1) Lump-sum settlement with damages + attorney fees
Pattern: Global total includes fees “out of recovery.”
- Input categories:
- Damages (shared)
- Attorney fees (not shared unless specified)
- Costs (sometimes shared, sometimes separate)
Output effect:
Plaintiffs’ checks typically reflect damages net of fees/costs only if your agreement says so. If your agreement states fees are paid separately, you’ll still allocate the overall total but not subtract from plaintiff shares.
2) Multiple plaintiffs with a fixed-dollar split
Pattern: Agreement says Plaintiff A gets $X and Plaintiff B gets $Y.
- Input split method: fixed amounts
- Ensure the fixed amounts add up to the eligible pool (often damages pool)
Output effect:
The calculator treats the plaintiffs’ shares as authoritative and then reconciles remaining amounts to fees/costs categories.
3) Multiple claims with different allocation eligibility
Pattern: Not all categories are shared.
Example:
- Compensatory damages split 60/40
- Statutory damages allocated entirely to one claimant
- Attorney fees paid from the settlement total but not split
Output effect:
You’ll likely configure each category’s allocation eligibility. If you don’t, your output may incorrectly spread statutory damages across claimants.

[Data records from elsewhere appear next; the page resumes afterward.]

(* ===== verification/RArray.v ===== *)
(** * Extendible arrays

    [compress/array.cc] with the occupancy factor 0.5 that the program uses
    ([compress.h], [float factor = 0.50]).  A [Tarray] is a heap buffer of
    [maxsize] cells of which the first [size] are in use.  Fresh cells hold an
    arbitrary value [junk].  The capacity is computed in [float]: [f32] is the
    conversion of an [int] to [float], and products with 0.5 and quotients by
    0.5 are exact.  The main result: the array is a stack, whatever the
    capacity. *)

From S2P Require Import Prelude Csr.

(** ** Operations *)

(** The nearest [float] of an integer, ties to even; exact below [2^24]. *)
Definition f32 (z : Z) : Z :=
  if z <? 2 ^ 24 then z else
  let e := Z.log2 z - 23 in
  let q := z / 2 ^ e in
  let r := z mod 2 ^ e in
  if r <? 2 ^ (e - 1) then q * 2 ^ e
  else if 2 ^ (e - 1) <? r then (q + 1) * 2 ^ e
  else (if Z.even q then q else q + 1) * 2 ^ e.

Record Tarray := TArray {
  pairs : list Z;
  amaxsize : Z;
  asize : Z;
  aminsize : Z
}.

(** [realloc]: the old cells that fit, then fresh ones. *)
Definition realloc {A} (junk : A) (l : list A) (n : Z) : list A := resize (Z.to_nat n) junk l.

Definition createArray (minsize : Z) : Tarray := TArray [] 0 0 minsize.

(** [A->maxsize /= A->factor] and [A->maxsize *= A->factor]. *)
Definition grow (maxsize : Z) : res Z := int32 (2 * f32 maxsize).
Definition shrink (maxsize : Z) : Z := f32 maxsize / 2.

(** Result: the array and the position of the new element. *)
Definition insertArray (junk : Z) (A : Tarray) (pair : Z) : res (Tarray * Z) :=
  let* '(pairs, maxsize) :=
    if asize A =? amaxsize A then
      if amaxsize A =? 0 then
        let maxsize := aminsize A in
        Ok (replicate (Z.to_nat maxsize) junk, maxsize)
      else
        let* maxsize := grow (amaxsize A) in
        Ok (realloc junk (pairs A) maxsize, maxsize)
    else Ok (pairs A, amaxsize A) in
  let* pairs := vset pairs (asize A) pair in
  Ok (TArray pairs maxsize (asize A + 1) (aminsize A), asize A).

Definition deleteArray (junk : Z) (A : Tarray) : Tarray :=
  let size := asize A - 1 in
  if size =? 0 then TArray [] 0 size (aminsize A)
  else if (4 * f32 size <? f32 (amaxsize A)) && (2 * f32 (aminsize A) <=? f32 (amaxsize A)) then
    let maxsize := shrink (amaxsize A) in
    TArray (realloc junk (pairs A) maxsize) maxsize size (aminsize A)
  else TArray (pairs A) (amaxsize A) size (aminsize A).

Definition destroyArray (A : Tarray) : Tarray :=
  if amaxsize A =? 0 then A else TArray [] 0 0 (aminsize A).

(** ** Invariant *)

(** The elements in use. *)
Definition acontents (A : Tarray) : list Z := slice (pairs A) 0 (asize A).

Record arr_ok (A : Tarray) : Prop := {
  ao_size : 0 ≤ asize A ≤ amaxsize A;
  ao_buf : zlen (pairs A) = amaxsize A;
  ao_cap : amaxsize A = 0 ∨ aminsize A ≤ amaxsize A ∧ ∃ k, 0 ≤ k ≤ 30 ∧ amaxsize A = 2 ^ k;
  ao_min : ∃ k, 0 ≤ k ≤ 30 ∧ aminsize A = 2 ^ k;
  ao_empty : asize A = 0 → amaxsize A = 0
}.

(** ** Lemmas *)

Lemma f32_small z : z < 2 ^ 24 → f32 z = z.
Proof. intros Hz. unfold f32. by destruct (Z.ltb_spec z (2 ^ 24)); [|lia]. Qed.

Lemma f32_pow2 k : 0 ≤ k → f32 (2 ^ k) = 2 ^ k.
Proof.
  intros Hk. unfold f32. destruct (Z.ltb_spec (2 ^ k) (2 ^ 24)) as [|Hge]; [done|].
  apply Z.pow_le_mono_r_iff in Hge; [|lia|lia]. rewrite Z.log2_pow2 by lia.
  assert (2 ^ k = 2 ^ 23 * 2 ^ (k - 23)) as Hs by (rewrite <-Z.pow_add_r by lia; f_equal; lia).
  assert (0 < 2 ^ (k - 23)) by (apply Z.pow_pos_nonneg; lia).
  assert (2 ^ k mod 2 ^ (k - 23) = 0) as -> by (rewrite Hs; apply Z.mod_mul; lia).
  assert (0 < 2 ^ (k - 23 - 1)) by (apply Z.pow_pos_nonneg; lia).
  destruct (Z.ltb_spec 0 (2 ^ (k - 23 - 1))); [|lia].
  rewrite Hs, Z.div_mul by lia. done.
Qed.

(** A conversion to [float] changes a value by less than a quarter, and stays
    below the next power of two. *)
Lemma f32_bounds z : 2 ^ 24 ≤ z → 3 * z ≤ 4 * f32 z ∧ f32 z ≤ 2 ^ (Z.log2 z + 1).
Proof.
  intros Hz. unfold f32. destruct (Z.ltb_spec z (2 ^ 24)) as [|_]; [lia|].
  set (e := Z.log2 z - 23).
  assert (24 ≤ Z.log2 z) as Hlog by (apply Z.log2_le_pow2; lia).
  assert (0 < 2 ^ e) as He by (apply Z.pow_pos_nonneg; lia).
  pose proof (Z.div_mod z (2 ^ e) ltac:(lia)) as Hdm.
  pose proof (Z.mod_pos_bound z (2 ^ e) ltac:(lia)) as Hmb.
  destruct (Z.log2_spec z) as [Hlo Hhi]; [lia|].
  replace (Z.log2 z) with (23 + e) in Hlo by lia. replace (Z.succ (Z.log2 z)) with (24 + e) in Hhi by lia.
  replace (Z.log2 z + 1) with (24 + e) by lia. rewrite Z.pow_add_r in * by lia.
  set (q := z / 2 ^ e) in *. assert (2 ^ 23 ≤ q < 2 ^ 24) as Hq by nia.
  repeat case_match; split; nia.
Qed.

Lemma f32_lower z : 0 ≤ z → 3 * z ≤ 4 * f32 z.
Proof.
  intros Hz. destruct (decide (z < 2 ^ 24)); [rewrite f32_small by done; lia|]. apply f32_bounds. lia.
Qed.

Lemma zlen_realloc {A} (junk : A) l n : 0 ≤ n → zlen (realloc junk l n) = n.
Proof. intros. unfold zlen, realloc. rewrite length_resize. lia. Qed.

Lemma slice_realloc {A} (junk : A) l n b :
  0 ≤ b ≤ n → b ≤ zlen l → slice (realloc junk l n) 0 b = slice l 0 b.
Proof.
  intros Hb Hl. unfold slice, realloc, zlen in *. rewrite !drop_0.
  destruct (decide (length l ≤ Z.to_nat n)%nat).
  - rewrite resize_ge by done. by rewrite take_app_le by lia.
  - rewrite resize_le by lia. rewrite take_take. f_equal. lia.
Qed.

Lemma arr_ok_create m k : 0 ≤ k ≤ 30 → m = 2 ^ k → arr_ok (createArray m).
Proof. intros Hk ->. split; simpl; try done. - by left. - by exists k. Qed.

Lemma insertArray_ok junk A x :
  arr_ok A → asize A < 2 ^ 30 →
  wp (insertArray junk A x) (λ '(A', pos), arr_ok A' ∧ pos = asize A ∧
    acontents A' = acontents A ++ [x] ∧ asize A' = asize A + 1 ∧ aminsize A' = aminsize A).
Proof.
  intros [Hsz Hbuf Hcap (j & Hj & Hmin) Hemp] Hlt. unfold insertArray. apply wp_bind.
  assert (0 < 2 ^ j) by (apply Z.pow_pos_nonneg; lia).
  apply (wp_mono _ (λ '(p, m), zlen p = m ∧ asize A < m ∧ (aminsize A ≤ m ∧ ∃ k, 0 ≤ k ≤ 30 ∧ m = 2 ^ k) ∧
    slice p 0 (asize A) = acontents A)).
  - destruct (Z.eqb_spec (asize A) (amaxsize A)) as [He|].
    + destruct (Z.eqb_spec (amaxsize A) 0) as [Hz|].
      * simpl. rewrite zlen_replicate. split_and!; [lia|lia|lia|by exists j|].
        unfold acontents. by rewrite !slice_nil by lia.
      * destruct Hcap as [|(Hle & k & Hk & Hm)]; [lia|]. unfold grow. rewrite Hm, f32_pow2 by lia.
        assert (2 ^ k < 2 ^ 30) as Hk30 by lia. apply Z.pow_lt_mono_r_iff in Hk30; [|lia|lia].
        assert (2 * 2 ^ k = 2 ^ (k + 1)) as H2 by (rewrite Z.pow_add_r by lia; lia).
        assert (0 < 2 ^ k) by (apply Z.pow_pos_nonneg; lia).
        assert (2 ^ (k + 1) ≤ 2 ^ 30) by (apply Z.pow_le_mono_r; lia).
        unfold int32, INT_MIN, INT_MAX.
        destruct (Z.leb_spec (- 2 ^ 31) (2 * 2 ^ k)), (Z.leb_spec (2 * 2 ^ k) (2 ^ 31 - 1)); try lia.
        simpl. rewrite zlen_realloc by lia. split_and!; [lia|lia|lia|exists (k + 1); lia|].
        unfold acontents. apply slice_realloc; lia.
    + simpl. destruct Hcap as [|Hcap]; [lia|]. split_and!; [lia|lia|lia|by destruct Hcap|done].
  - intros [p m] (Hp & Hm & (Hmm & k & Hk & Hmk) & Hc). wp_run. split_and!; try done.
    + split; simpl; [lia|by zlia| |by exists j|lia]. right. split; [done|by exists k].
    + unfold acontents in *. simpl. rewrite slice_zinsert_snoc by lia. by rewrite Hc.
Qed.

Lemma acontents_last A x l : arr_ok A → acontents A = l ++ [x] → asize A = zlen l + 1.
Proof.
  intros [Hsz Hbuf _ _ _] Hc. apply (f_equal zlen) in Hc. unfold acontents in Hc.
  rewrite zlen_slice, zlen_app in Hc by lia. change (zlen [x]) with 1 in Hc. lia.
Qed.

Lemma deleteArray_ok junk A x l :
  arr_ok A → acontents A = l ++ [x] →
  arr_ok (deleteArray junk A) ∧ acontents (deleteArray junk A) = l ∧
  asize (deleteArray junk A) = asize A - 1 ∧ aminsize (deleteArray junk A) = aminsize A.
Proof.
  intros Hok Hc. pose proof (acontents_last A x l Hok Hc) as Hl. pose proof (zlen_nonneg l).
  destruct Hok as [Hsz Hbuf Hcap (j & Hj & Hmin) Hemp]. unfold deleteArray.
  assert (slice (pairs A) 0 (asize A - 1) = l) as Hc'.
  { unfold acontents in Hc. destruct (zlookup_total (pairs A) (asize A - 1)) as [y Hy]; [lia|].
    replace (asize A) with (asize A - 1 + 1) in Hc by lia.
    rewrite (slice_snoc _ 0 (asize A - 1) y) in Hc by (done || lia).
    by apply app_inj_tail in Hc as [-> _]. }
  destruct (Z.eqb_spec (asize A - 1) 0) as [Hz|Hnz].
  { split_and!; [|..]; simpl; try done.
    - split; simpl; [lia|done|by left|by exists j|done].
    - rewrite <-Hc'. unfold acontents. simpl. by rewrite !slice_nil by lia. }
  destruct Hcap as [|(Hle & k & Hk & Hm)]; [lia|].
  destruct (_ && _) eqn:Hb.
  - apply andb_true_iff in Hb as [Hb1%Z.ltb_lt Hb2%Z.leb_le].
    rewrite Hm, f32_pow2 in Hb1 by lia. rewrite Hm, Hmin, !f32_pow2 in Hb2 by lia.
    pose proof (f32_lower (asize A - 1) ltac:(lia)) as Hlow.
    assert (0 < 2 ^ j) by (apply Z.pow_pos_nonneg; lia).
    destruct (decide (k = 0)) as [->|]; [simpl in *; lia|].
    assert (2 ^ k = 2 * 2 ^ (k - 1)) as H2 by (rewrite <-Z.pow_succ_r by lia; f_equal; lia).
    unfold shrink. rewrite Hm, f32_pow2, H2, (Z.mul_comm 2), Z.div_mul by lia.
    split_and!; simpl; try done.
    + split; simpl; [lia|apply zlen_realloc; lia| |by exists j|lia].
      right. split; [lia|]. exists (k - 1). lia.
    + unfold acontents. simpl. rewrite slice_realloc by lia. done.
  - split_and!; simpl; try done. split; simpl; [lia|done| |by exists j|lia]. right. split; [done|by exists k].
Qed.

Lemma destroyArray_ok A : arr_ok A → arr_ok (destroyArray A) ∧ acontents (destroyArray A) = [].
Proof.
  intros Hok. pose proof Hok as [Hsz Hbuf Hcap Hmin Hemp]. unfold destroyArray.
  destruct (Z.eqb_spec (amaxsize A) 0) as [Hz|].
  - split; [done|]. unfold acontents. apply slice_nil. lia.
  - split; [|done]. split; simpl; try done. by left.
Qed.

(** ** The array as a stack *)

Inductive aop := Push (x : Z) | Pop.

Definition array_step (junk : Z) (op : aop) (A : Tarray) : res Tarray :=
  match op with
  | Push x => let* '(A, _) := insertArray junk A x in Ok A
  | Pop => Ok (deleteArray junk A)
  end.

(** The specification: a list whose last element is the top. *)
Definition stack_step (op : aop) (l : list Z) : option (list Z) :=
  match op, reverse l with
  | Push x, _ => Some (l ++ [x])
  | Pop, _ :: l' => Some (reverse l')
  | Pop, [] => None
  end.

Fixpoint stack_run (ops : list aop) (l : list Z) : option (list Z) :=
  match ops with
  | [] => Some l
  | op :: ops' => l' ← stack_step op l; stack_run ops' l'
  end.

Lemma array_step_ok junk op A l :
  arr_ok A → asize A < 2 ^ 30 → stack_step op (acontents A) = Some l →
  wp (array_step junk op A) (λ A', arr_ok A' ∧ acontents A' = l ∧ asize A' ≤ asize A + 1).
Proof.
  intros Hok Hsz Hst. destruct op as [x|]; simpl in *.
  - simplify_eq. apply wp_bind. eapply wp_mono; [by apply insertArray_ok|].
    intros [A' pos] (? & _ & ? & ? & _). simpl. split_and!; (done || lia).
  - destruct (reverse (acontents A)) as [|y l'] eqn:Hr; simplify_eq.
    apply (f_equal reverse) in Hr. rewrite reverse_involutive, reverse_cons in Hr.
    destruct (deleteArray_ok junk A y (reverse l') Hok Hr) as (? & ? & ? & _). split_and!; (done || lia).
Qed.

(** C18: the extendible array implements a stack: every sequence of insertions
    and deletions that a stack allows returns, with the stack's contents, and
    keeps the buffer at least as long as the contents, across all the
    reallocations. *)
Theorem array_refines_stack junk ops A l :
  arr_ok A → asize A + zlen ops ≤ 2 ^ 30 → stack_run ops (acontents A) = Some l →
  wp (for_each ops (array_step junk) A) (λ A', arr_ok A' ∧ acontents A' = l).
Proof.
  revert A. induction ops as [|op ops IH]; intros A Hok Hsz Hrun; simpl in *.
  - by simplify_eq.
  - rewrite zlen_cons in Hsz. pose proof (zlen_nonneg ops).
    destruct (stack_step op (acontents A)) as [l1|] eqn:Hst; simpl in Hrun; [|done].
    apply wp_bind. eapply wp_mono; [apply array_step_ok; [done|lia|done]|].
    intros A' (Hok' & <- & Hsz'). apply IH; [done|lia|done].
Qed.

Lemma array_refines_stack_witness :
  wp (for_each [Push 5; Push 6; Push 7; Pop; Pop] (array_step 9) (createArray 2))
    (λ A', arr_ok A' ∧ acontents A' = [5]).
Proof. apply array_refines_stack; [by apply (arr_ok_create 2 1)|done|reflexivity]. Defined.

4) Net settlement vs. gross settlement framing
Pattern: Some agreements describe “net to plaintiffs” while also listing fee/cost terms.
Two common ways agreements are written:
- Gross framing: Total includes fees and costs; plaintiffs receive their portion of the remainder.
- Net framing: Plaintiffs’ shares are specified after deductions; fees/costs are described separately.
Output effect:
A gross/net mismatch is a frequent reason totals don’t reconcile. Make sure the “global settlement amount” you enter is the one that matches the agreement language.
5) Settlement includes interest component
Pattern: There’s a separate interest amount or an itemized interest calculation.
- Input interest as a category (if your agreement provides it)
- Decide whether interest is split like damages or treated differently
Output effect:
Interest allocation can change plaintiff totals materially, especially if it’s large relative to damages.
Pitfall: A common error is to allocate only the “damages” category across plaintiffs while the settlement agreement states the plaintiffs are entitled to the “damages + interest” pool. That can create a totals mismatch and undermine remittance consistency.
Tips for accuracy
A few disciplined input practices dramatically reduce reconciliation problems in DocketMath’s Settlement Allocator.
1) Make categories sum to the global total
If your global total is $120,000, category amounts should add to $120,000 (including fees and costs if they’re part of the agreement’s total).
- ✅ Good: categories sum exactly to the total (allowing for cents)
- ❌ Risk: the calculator outputs a balancing discrepancy
2) Confirm which categories are eligible for party splits
Before you allocate percentages or fixed amounts, identify which components the agreement says are:
- shared among claimants,
- assigned to one claimant,
- paid to counsel/costs administrator.
Then configure the split eligibility per category (or group categories into a “shared pool”).
3) Use the same currency precision everywhere
If your agreement uses whole dollars, keep the same in the tool. If it uses cents, enter cents precisely.
- Consider rounding once at the end (instead of repeatedly per category).
4) Ensure your percentages total 100%
When splitting by percentages:
- 65% + 35% = 100% ✅
- 67% + 35% = 102% ❌ (often creates an output that can’t balance unless the tool prorates)
5) Reconcile your outputs to the payment mechanics
Your output should be consistent with how checks will be issued.
- If fees are paid directly to counsel, plaintiff totals should reflect that structure.
- If the agreement says a single payee receives the total and then distributes internally, you might allocate differently for remittance purposes.